Actualmente a «boa» e «má» sociedade foram quebradas por uma nova forma de estar, despreocupada, sem pretensões na vida, como o é a sociedade pós-moderna. A irreverencia deixou de se panfletária (e quando é, castram-ma com actos de terrorismo, prisão, perseguição…), a sátira perdeu a força perante a espectacularização da política, o grotesco não tem contraponto ao banalizar-se ao desaparecimento do sublime. A filosofia dominante procura ser o «non-sense», a incongruência frívola, rodeada pelo estilo cómico da publicidade, da moda, dos costumes.

O «humor», nesta sociedade politicamente corecta, deixou de representar o risível, para ser uma forma de estar em sociedade da era do vazio. O riso provocador deixou de se ouvir, sufocado pelo ruido das cidades, para dar lugar a uma vacuidade falsamente preenchida por um narcisismo incongruente. Entretanto, o dito processo humorístico investe nas velhas estruturas da tradição, da ordem, dos valores superiores da sociedade, transformando-os em grotescos, como a castidade, a poupança, autoridade, educação, ética, consciência profissional, sacrifício… Até o traje perde o seu lado disciplinar, para investir na paródia, na antimoda, no grotesco. Quanto às artes à muito que jogam no cómico, no burlesco, no humorismo como expressões da vanguarda.

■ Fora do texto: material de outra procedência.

(** * FundX dashboard scripts: a shallow embedding and its properties

    The development embeds the browser scripts of the FundX fund-flow
    analysis platform (the multi-bill dashboard, the single-bill dashboard
    and the upload manager found in [static/js/multi-dashboard.js]) and
    proves the properties the platform's specification states about them.

    Conventions.
    - A JavaScript string is a [string] holding its UTF-8 bytes.
    - [null] and [undefined] are [None]; a present value is [Some].
    - A promise is the [Outcome] it settles to.
    - Effects (requests, alerts, timers) are returned as explicit values.
    - The page holds every element a script looks up without a guard (the
      panels, the filter controls, the staging area); an element a script
      guards with [if (el)] may be missing and is an [option].
    - Numbers are doubles: [parseInt] and the text of a number round as a
      double does.
    - The upload page writes a file name into the markup of its row as it
      is. The events of the page are followed as long as every such name is
      plain text there ([Upload.inert]); outside the staging area no
      element of the page has an id that starts with [row-]. *)

From Stdlib Require Import ZArith QArith Qabs String Ascii List Bool Lia.
From stdpp Require Import base option list strings gmap.

Local Open Scope string_scope.
Local Open Scope list_scope.

(** ** JavaScript primitives used by the scripts *)

Module Js.

(** The settled state of a promise, or the result of a call that may throw. *)
Inductive JsError : Type :=
| Error (message : string)      (* [new Error(message)] *)
| TypeError                     (* property access on [undefined]/[null]; a failed [fetch] *)
| SyntaxError.                  (* [Response.json()] on a body that is not JSON *)

Inductive Outcome (A : Type) : Type :=
| Resolved (a : A)
| Rejected (e : JsError).
Arguments Resolved {A} a.
Arguments Rejected {A} e.

Definition bytes (s : string) : list N := map N_of_ascii (list_ascii_of_string s).
Definition of_bytes (l : list N) : string := string_of_list_ascii (map ascii_of_N l).

(** [String.prototype.toLowerCase], on the ASCII letters. The scripts only
    compare the result against an ASCII suffix; no other code point
    lower-cases to an ASCII letter of that suffix. *)
Definition lower_byte (n : N) : N :=
  if ((65 <=? n) && (n <=? 90))%N then (n + 32)%N else n.
Definition toLowerCase (s : string) : string := of_bytes (map lower_byte (bytes s)).

(** [String.prototype.endsWith]. *)
Definition endsWith (s suffix : string) : bool :=
  let n := String.length s in
  let m := String.length suffix in
  if (n <? m)%nat then false else String.eqb (substring (n - m) m s) suffix.

(** Number of bytes of the white-space or line-terminator code point that
    starts [l] (0 when there is none): TAB, LF, VT, FF, CR, SP, U+00A0,
    U+1680, U+2000..U+200A, U+2028, U+2029, U+202F, U+205F, U+3000, U+FEFF. *)
Definition ws_head (l : list N) : nat :=
  match l with
  | c :: r =>
      if ((9 <=? c) && (c <=? 13) || (c =? 32))%N then 1%nat
      else match c, r with
           | 194%N, 160%N :: _ => 2%nat
           | 225%N, 154%N :: 128%N :: _ => 3%nat
           | 226%N, 128%N :: d :: _ =>
               if ((128 <=? d) && (d <=? 138) || (d =? 168) || (d =? 169) || (d =? 175))%N
               then 3%nat else 0%nat
           | 226%N, 129%N :: 159%N :: _ => 3%nat
           | 227%N, 128%N :: 128%N :: _ => 3%nat
           | 239%N, 187%N :: 191%N :: _ => 3%nat
           | _, _ => 0%nat
           end
  | [] => 0%nat
  end.

(** The same test on a reversed byte list (the code point that ends the
    string). *)
Definition ws_last (l : list N) : nat :=
  match l with
  | c :: r =>
      if ((9 <=? c) && (c <=? 13) || (c =? 32))%N then 1%nat
      else match c, r with
           | 160%N, 194%N :: _ => 2%nat
           | 128%N, 154%N :: 225%N :: _ => 3%nat
           | 159%N, 129%N :: 226%N :: _ => 3%nat
           | 128%N, 128%N :: 227%N :: _ => 3%nat
           | 191%N, 187%N :: 239%N :: _ => 3%nat
           | d, 128%N :: 226%N :: _ =>
               if ((128 <=? d) && (d <=? 138) || (d =? 168) || (d =? 169) || (d =? 175))%N
               then 3%nat else 0%nat
           | _, _ => 0%nat
           end
  | [] => 0%nat
  end.

Fixpoint strip (head : list N -> nat) (fuel : nat) (l : list N) : list N :=
  match fuel with
  | O => l
  | S fuel' =>
      match head l with
      | O => l
      | k => strip head fuel' (drop k l)
      end
  end.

A própria política, onde os indivíduos se consideram muito sérios, optou por uma linha humorística do espectáculo, uma comédia dell’Arte onde o «carnaval» americano dá o tom, ou por uma linha picaresca em que a oposição entre os partidos não passa na maior parte das vezes de uma farsa eleitoralista.

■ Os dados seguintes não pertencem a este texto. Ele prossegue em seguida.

(** Whatever the rounding of doubles, the start of the loop is on the grid. *)
Lemma true_start_range_index tb s :
  true_start_range tb s = (of_int (snap_index tb s) * tb)%Qc.
Proof.
  unfold true_start_range. fold (snap_index tb s).
  apply Qc_is_canon. push_this.
  unfold numerator. destruct tb as [[n d] Hc]. simpl.
  unfold Qeq. simpl. ring.
Qed.

Lemma true_start_range_aligned tb s : aligned tb (true_start_range tb s).
Proof. exists (snap_index tb s). apply true_start_range_index. Qed.


(** With doubles that keep the sign, the loop never starts below 0. *)
Lemma start_range_quotient_nonneg tb s :
  sign_preserving_doubles -> (0 < tb)%Qc -> (0 <= s)%Qc ->
  0 <= start_range_quotient tb s.
Proof.
  intros [HtoD Hd] Htb Hs. unfold start_range_quotient.
  apply Hd. unfold Qdiv. apply Qmult_le_0_compat.
  - apply Hd. apply Qmult_le_0_compat; [apply HtoD; exact Hs|].
    apply Hd. unfold denominator. unfold Qle. simpl. lia.
  - apply Qinv_le_0_compat. apply Hd.
    unfold numerator. unfold Qclt, Qlt in Htb. simpl in Htb.
    unfold Qle. simpl. lia.
Qed.

Lemma true_start_range_nonneg tb s :
  sign_preserving_doubles -> (0 < tb)%Qc -> (0 <= s)%Qc -> (0 <= true_start_range tb s)%Qc.
Proof.
  intros Hsign Htb Hs. rewrite true_start_range_index.
  assert (H0 : (0 <= snap_index tb s)%Z).
  { unfold snap_index. change 0%Z with (Qfloor 0). apply Qfloor_resp_le.
    apply start_range_quotient_nonneg; assumption. }
  rewrite Zle_Qle in H0. push_this. change (inject_Z 0) with 0 in H0. nra.
Qed.

(** The points enumerated from a grid point are the grid points from it. *)
Lemma grid_from_aligned tb first t hi :
  (0 < tb)%Qc -> aligned tb first ->
  ((exists k, t = grid_point first tb k /\ (t <= hi)%Qc) <->
   (aligned tb t /\ (first <= t)%Qc /\ (t <= hi)%Qc)).
Proof.
  intros Htb [j Hj]. split.
  - intros [k [-> Hk]]. split; [|split].
    + exists (j + Z.of_nat k)%Z. subst first. unfold grid_point.
      apply Qc_is_canon. push_this. rewrite inject_Z_plus. ring.
    + apply grid_point_ge. exact Htb.
    + exact Hk.
  - intros [[m Hm] [Hlo Hhi]]. subst first t.
    assert (Hjm : (j <= m)%Z).
    { push_this. rewrite Zle_Qle. nra. }
    exists (Z.to_nat (m - j)). split; [|exact Hhi].
    unfold grid_point. apply Qc_is_canon. push_this.
    rewrite Z2Nat.id by lia. unfold Zminus. rewrite inject_Z_plus, inject_Z_opp. ring.
Qed.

Destarte, o humor, a sátira, a ironia continuam a existir, como uma necessidade cada vez mais premente em sociedades em luta pela sua voz, como as sul-americanas, médio-oriente, leste…

EM PORTUGAL?

Apesar de politica económica e socialmente sermos terceiro-mundistas, já somos, por estatuto, europeus. Isso quer dizer que ainda não atingimos em pleno as condições de uma sociedade pós-modernista ou «humorística».

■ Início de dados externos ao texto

(** * substrate-client: variant codec, record decoding and storage lookups

    A shallow embedding of the Go package [substrate] (entity.go, farm.go,
    the node file and the contract file) together with the properties of
    its tagged-variant codec, its version-dispatched record decoders and
    its derived-index lookups.

    Conventions.
    - A Go [byte], [uint32], [uint64] is a [Z] in the range of its width.
    - A Go function returning [(T, error)] is a computation returning
      [error + T]; a Go function returning [error] returns [error + unit].
    - A method with a pointer receiver ([func (p *T) Decode(...)]) takes the
      current value of the receiver and returns the updated one.
    - Stateful code (the byte stream of a decoder, the buffer of an encoder,
      the remote chain) is a state-and-error monad [M].
    - The client keeps, next to the state of the chain, the trace of its
      storage reads, decoding steps and submissions, so that what an
      operation did not do can be stated. *)

From Stdlib Require Import ZArith List String Ascii Bool Lia.
Import ListNotations.
Open Scope string_scope.
Open Scope list_scope.
Open Scope Z_scope.

Set Implicit Arguments.

(** ** Errors *)

(** Go [error] values that the package produces or passes on. *)
Inductive error : Type :=
| EOF                                         (* io.EOF *)
| ErrNotFound                                 (* package sentinel *)
| ErrUnknownVersion                           (* package sentinel *)
| Errorf (format : string) (args : list Z)    (* fmt.Errorf *)
| errors_New (msg : string)                   (* errors.New *)
| Wrap (cause : error) (message : string).    (* errors.Wrap *)

(** [errors.Cause]: the innermost error of a chain of [Wrap]s. *)
Fixpoint Cause (e : error) : error :=
  match e with
  | Wrap c _ => Cause c
  | _ => e
  end.

(** ** The state-and-error monad *)

Definition M (S A : Type) : Type := S -> (error + A) * S.

Definition ret {S A : Type} (a : A) : M S A := fun s => (inr a, s).

Definition fail {S A : Type} (e : error) : M S A := fun s => (inl e, s).

Definition bind {S A B : Type} (c : M S A) (k : A -> M S B) : M S B :=
  fun s =>
    match c s with
    | (inl e, s') => (inl e, s')
    | (inr a, s') => k a s'
    end.

(** [if err != nil { return errors.Wrap(err, msg) }] around a call. *)
Definition wrapErr {S A : Type} (c : M S A) (msg : string) : M S A :=
  fun s =>
    match c s with
    | (inl e, s') => (inl (Wrap e msg), s')
    | (inr a, s') => (inr a, s')
    end.

Declare Scope go_scope.
Delimit Scope go_scope with go.
Notation "x <- c ;; k" := (bind c (fun x => k))
  (at level 100, c at next level, right associativity) : go_scope.
Notation "c ;;; k" := (bind c (fun _ => k))
  (at level 100, right associativity) : go_scope.
Open Scope go_scope.

(** ** scale.Decoder and scale.Encoder *)

(** A decoder reads from a byte stream: its state is the input left. *)
Definition Decoder : Type := list Z.

(** An encoder appends to a buffer: its state is the output so far. *)
Definition Encoder : Type := list Z.

(** [decoder.ReadOneByte()] *)
Definition ReadOneByte : M Decoder Z :=
  fun d =>
    match d with
    | [] => (inl EOF, [])
    | b :: d' => (inr b, d')
    end.

(** [encoder.PushByte(b)] on an in-memory buffer. *)
Definition PushByte (b : Z) : M Encoder unit :=
  fun e => (inr tt, e ++ [b]).

(** ** The SCALE primitives of the codec library

    The package delegates integers, strings and sequences to the codec
    library ([encoder.Encode], [decoder.Decode]).  This module models the
    wire format of the kinds the package's types use: fixed-width
    little-endian integers, compact lengths, and length-prefixed byte
    strings and sequences.  A read past the end of the input is [EOF]. *)

Module Scale.

Definition MaxUint32 : Z := 4294967295.

(** [n] bytes of [v], least significant first. *)
Fixpoint le_bytes (n : nat) (v : Z) : list Z :=
  match n with
  | O => []
  | S k => v mod 256 :: le_bytes k (v / 256)
  end.

(** The value of a little-endian byte string. *)
Fixpoint le_value (bs : list Z) : Z :=
  match bs with
  | [] => 0
  | b :: r => b + 256 * le_value r
  end.

(** Reads exactly [n] bytes. *)
Definition Read (n : nat) : M Decoder (list Z) :=
  fun d =>
    if (List.length d <? n)%nat then (inl EOF, [])
    else (inr (firstn n d), skipn n d).

(** [encoder.Write(bs)] *)
Definition Write (bs : list Z) : M Encoder unit :=
  fun e => (inr tt, e ++ bs).

(** [types.U32]: four bytes, little-endian. *)
Definition EncodeU32 (v : Z) : M Encoder unit := Write (le_bytes 4 v).
Definition DecodeU32 : M Decoder Z := buf <- Read 4 ;; ret (le_value buf).

(** [types.U64]: eight bytes, little-endian. *)
Definition EncodeU64 (v : Z) : M Encoder unit := Write (le_bytes 8 v).
Definition DecodeU64 : M Decoder Z := buf <- Read 8 ;; ret (le_value buf).

(** The number of bytes of the shortest big-endian form of [v > 0]. *)
Definition numBytes (v : Z) : Z := Z.log2 v / 8 + 1.

(** [encoder.EncodeUintCompact(v)] *)
Definition EncodeUintCompact (v : Z) : M Encoder unit :=
  if v <? 0 then
    fail (errors_New "Assertion error: EncodeUintCompact cannot process negative numbers")
  else if v <? 2 ^ 6 then PushByte (Z.shiftl v 2)
  else if v <? 2 ^ 14 then Write (le_bytes 2 (Z.shiftl v 2 + 1))
  else if v <? 2 ^ 30 then Write (le_bytes 4 (Z.shiftl v 2 + 2))
  else if 63 <? numBytes v - 4 then
    fail (errors_New "Assertion error: n<=63 needed to compact-encode substrate unsigned big integer")
  else
    PushByte (Z.shiftl (numBytes v - 4) 2 + 3) ;;;
    Write (le_bytes (Z.to_nat (numBytes v)) v).

(** [decoder.DecodeUintCompact()] *)
Definition DecodeUintCompact : M Decoder Z :=
  b <- ReadOneByte ;;
  match Z.land b 3 with
  | 0 => ret (Z.shiftr b 2)
  | 1 => bb <- ReadOneByte ;; ret (Z.shiftl bb 6 + Z.shiftr b 2)
  | 2 => buf <- Read 3 ;; ret (Z.shiftr (le_value (b :: buf)) 2)
  | _ => buf <- Read (Z.to_nat (Z.shiftr b 2 + 4)) ;; ret (le_value buf)
  end.

(** Encodes the elements of a sequence one after the other. *)
Fixpoint encodeElems {T : Type} (enc : T -> M Encoder unit) (l : list T)
  : M Encoder unit :=
  match l with
  | [] => ret tt
  | x :: r => enc x ;;; encodeElems enc r
  end.

(** Decodes [n] elements, each into a fresh zero value. *)
Fixpoint decodeElems {T : Type} (zero : T) (dec : T -> M Decoder T) (n : nat)
  : M Decoder (list T) :=
  match n with
  | O => ret []
  | S k => x <- dec zero ;; r <- decodeElems zero dec k ;; ret (x :: r)
  end.

(** A slice [[]T]: the compact length, then the elements. *)
Definition EncodeSlice {T : Type} (enc : T -> M Encoder unit) (l : list T)
  : M Encoder unit :=
  EncodeUintCompact (Z.of_nat (List.length l)) ;;; encodeElems enc l.

Definition DecodeSlice {T : Type} (zero : T) (dec : T -> M Decoder T)
  : M Decoder (list T) :=
  n <- DecodeUintCompact ;;
  if MaxUint32 <? n then
    fail (errors_New "Encoded array length is higher than allowed by the protocol (32-bit unsigned integer)")
  else decodeElems zero dec (Z.to_nat n).

(** [[]byte]: a slice of single bytes. *)
Definition EncodeBytes (bs : list Z) : M Encoder unit := EncodeSlice PushByte bs.
Definition DecodeBytes : M Decoder (list Z) :=
  DecodeSlice 0 (fun _ => ReadOneByte).

(** A Go [string] is its bytes. *)
Definition bytesOfString (s : string) : list Z :=
  map (fun a => Z.of_N (N_of_ascii a)) (list_ascii_of_string s).
Definition stringOfBytes (bs : list Z) : string :=
  string_of_list_ascii (map (fun b => ascii_of_N (Z.to_N b)) bs).

Definition EncodeString (s : string) : M Encoder unit :=
  EncodeBytes (bytesOfString s).
Definition DecodeString : M Decoder string :=
  bs <- DecodeBytes ;; ret (stringOfBytes bs).

(** [types.EncodeToBytes(v)]: runs an encoder on an empty buffer. *)
Definition EncodeToBytes (enc : M Encoder unit) : error + list Z :=
  match enc [] with
  | (inl e, _) => inl e
  | (inr _, out) => inr out
  end.

(** [types.DecodeFromBytes(raw, &v)]: runs a decoder on [raw]; bytes left
    over are ignored. *)
Definition DecodeFromBytes {T : Type} (raw : list Z) (dec : M Decoder T)
  : error + T :=
  match dec raw with
  | (inl e, _) => inl e
  | (inr v, _) => inr v
  end.

End Scale.

(** ** farm.go: NodeCertification *)

Module NodeCertification.
Record t : Type := mk { IsDiy : bool; IsCertified : bool }.

(** [var p NodeCertification] *)
Definition zero : t := mk false false.

Definition Decode (p : t) : M Decoder t :=
  b <- ReadOneByte ;;
  match b with
  | 0 => ret (mk true (IsCertified p))
  | 1 => ret (mk (IsDiy p) true)
  | _ => fail (Errorf "unknown NodeCertification value %d" [b])
  end.

Definition Encode (p : t) : M Encoder unit :=
  if IsDiy p then PushByte 0
  else if IsCertified p then PushByte 1
  else ret tt.
End NodeCertification.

O poder continua a ser «sério». Mesmo quando há crise ou escândalos ninguém se demite, são sérios. A televisão continua a ser «séria» e cala todo aquele que quiser fazer humor mais livre e a demitiram-se que o façam os humoristas.

Há actualmente apenas uma revista de humor. Nem todos os jornais empregam humoristas e muitos dos nossos jornalistas e chefes de redacção são bisonhos. Porém, já existe um Salão Nacional de Caricatura com a atribuição de Prémios nacionais; acabou de ser publicado um livro teórico «Do Humor Da Caricatura», que veio colmatar uma lacuna no desenho bibliográfico; há algumas coletâneas de anedotários e recolhas de obras de artistas gráficos.

Pode-se também que temos excelentes cartoonistas, humoristas gráficos com as mais diversas vertentes estilísticas de humor e estética. O mesmo não acontece na literatura humorística, campo com raros criadores. O espectáculo, com a existência de excelentes profissionais onde o humor sobreviveu às várias vicissitudes políticas, está em crise, numa tentativa de renovação.

O humor como «sabedoria» ainda não tem a vida facilitada em Portugal, mas o Zé continua a ser um perito em piadas brejeiras, do humor com a sogra, o bêbado, o sexo, os desgraçados… E, se o português é conhecido pelas suas «cem maneiras de fazer bacalhau», também o deveria ser pela mestria das «cem maneiras de fazer piada com os alentejanos, com a Sida, os países africanos…» O Zé gosta de «gozar» com o vizinho, mas detesta ver-se no espelho deformante do humor, assim como no espelho de português.